The recent signing of the memorandum of understanding between the Bangko Sentral ng Pilipinas and some of the country’s biggest banks for the establishment of a Philippine peso-Chinese yuan (or renminbi) spot trading market is proof of China’s financial clout in the Asian region.
Through that facility, the conversion of the peso and yuan to each other’s currency can be done without first being converted to their equivalent in US dollars.
The spot market will make transactions between the two countries faster, cheaper and more efficient because the friction costs arising when foreign currencies are valued against each other are eliminated.
This arrangement will be a boon to local banks that handle financial transactions between Philippine companies engaged in export-import and other businesses with Chinese companies.
With the initiation of the peso-yuan spot market, the Philippines joins a list of countries that have entered into similar arrangements with China.
These countries are either recipients of huge financial grants from China, or are heavy borrowers of Chinese financial institutions, or are major trading partners of Chinese companies.
Under these circumstances, it makes good business sense for the concerned countries to eliminate the intermediary step of US dollar conversion in determining the value of their respective currencies.

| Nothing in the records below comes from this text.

Lemma save_after_move_witness :
  exists next rt', moveSegment data "a" "z" 1 runtime = Ok (next, rt') /\
    http_save next loaded =
      repositoryCall (_ ← call REORDER (reorder_input "a" "w" 1 1); http_load ) loaded /\
    move_to "w" 1 [js "x"; js "z"; js "w"] = [js "x"; js "w"; js "z"].
Proof.
  eexists _, _. split; [vm_compute; reflexivity|]. split; [|reflexivity].
  eapply (save_after_move loaded data _ "a" 1 (stay "z" "a" 1) (stay "w" "a" 2) "z" 1 runtime);
    [apply data_valid|reflexivity|apply list_elem_of_here|vm_compute; reflexivity..|left; reflexivity|vm_compute; reflexivity].
Defined.

Lemma save_after_delete_witness :
  exists next rt', deleteSegment data "a" "z" runtime = Ok (next, rt') /\
    http_save next loaded =
      repositoryCall (_ ← delete_segment_of (stay "z" "a" 1);
                      _ ← (_ ← call REORDER (reorder_input "a" "w" 1 1); mret ());
                      http_load ) loaded.
Proof.
  eexists _, _. split; [vm_compute; reflexivity|].
  eapply (save_after_delete loaded data _ "a" 1 (stay "z" "a" 1) runtime);
    [apply data_valid|reflexivity|apply list_elem_of_here|vm_compute; reflexivity..].
Defined.

End Witnesses.

Module CommandWitnesses.
Import Sample Stub.
#[local] Existing Instance no_numbers.
#[local] Existing Instance offline.
#[local] Existing Instance logged | 0.

(** The data with its first Journey renamed. *)
Definition renamed (name : string) : JourneyData :=
  mkData [mkJourney "a" name None None planning 1 clock clock; journey "b"] (segments data) (packingItems data).
Definition logging : RepoState (C := nat * list (jstr * jsval)) := mkRepo data ∅ (0%nat, []) ids 0 ∅.

Lemma command_id_names_one_command_witness :
  let r' := run_calls [Some (renamed "Rome"); Some (renamed "Rome"); Some (renamed "Oslo")] logging in
  length (log r') = 3%nat /\ repo_calls r' = 2%nat /\
  forall cid v p v' p', sent r' cid v p -> sent r' cid v' p' -> update_signature v p = update_signature v' p'.
Proof.
  cbv zeta. split; [vm_compute; reflexivity|]. split; [vm_compute; reflexivity|].
  apply (command_id_names_one_command logging); [|reflexivity..].
  intros m n. apply ids_distinct.
Defined.

Lemma retry_repeats_request_witness :
  let turn r := snd (update_journey (journey "a")
                       (mkJourney "a" "Rome" None None planning 1 clock clock) r) in
  exists input, log (turn (turn logging)) = [(UPDATE, input); (UPDATE, input)].
Proof.
  cbv zeta.
  destruct (retry_repeats_request (journey "a") (mkJourney "a" "Rome" None None planning 1 clock clock)
    logging (NInt 1) 0%nat 1%nat) as (input & E1 & E2); [vm_compute; reflexivity..|].
  exists input. rewrite E2, E1. reflexivity.
Defined.
End CommandWitnesses.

For China, however, the business efficiency factor in these arrangements does not appear to be the end-all; it’s merely secondary to its unabashed ambition to make the yuan a major currency for world trade.
Despite China being the second largest economy in the world, the yuan does not enjoy the status of a global or reserve currency—the money countries or people would like to have in their coffers for international transaction or foreign exchange reserve purposes.
In the foreign exchange market, that standing is enjoyed, in the order of their tradability and acceptance, by the US dollar, euro, Japanese yen, British pound, Canadian dollar and Swiss franc.
Although in 2016 the International Monetary Fund included the yuan in its basket of currencies for determining special drawing rights (or currencies recognized as part of member countries’ official foreign exchange reserves), China’s currency has a long way to go before it gains acceptance as an international reserve currency.
In the Philippines, if given a choice, the ordinary overseas Filipino worker would, after the currency of the country where he or she is working, probably prefer to keep his or her earnings in US dollars, euro or Japanese yen rather than the unknown yuan.
The slow (if not difficult) recognition of the yuan as a reserve currency has been attributed by some international financial analysts to the lack of transparency in China.
For international investors, transparency in key financial data and its sources, including government economic policies, is essential in determining if the declared worth of a country’s currency can be trusted or the statistics on which that value rests are genuine and not falsified.
Note that the countries whose currencies are actively traded in foreign exchange markets are democratic and promote, among others, the free exchange of information among their citizens.
That’s not the case with China. Its Communist Party governs with an iron hand and controls the kind of information that can be shared with its citizens or the international community.
Without any means of independently verifying the veracity of China’s financial reports, the international financial community has no choice but take them at their face value and make investment decisions on that basis. And that is not exactly comforting.
By agreeing to the direct conversion of the peso to the yuan, and vice versa, the Philippines is, in effect, sending the message to the international financial community that the yuan is trustworthy and worth its declared value vis-à-vis the peso.
Only time and China’s future actions will tell if the yuan will accomplish its objective to be recognized as a global or reserve currency.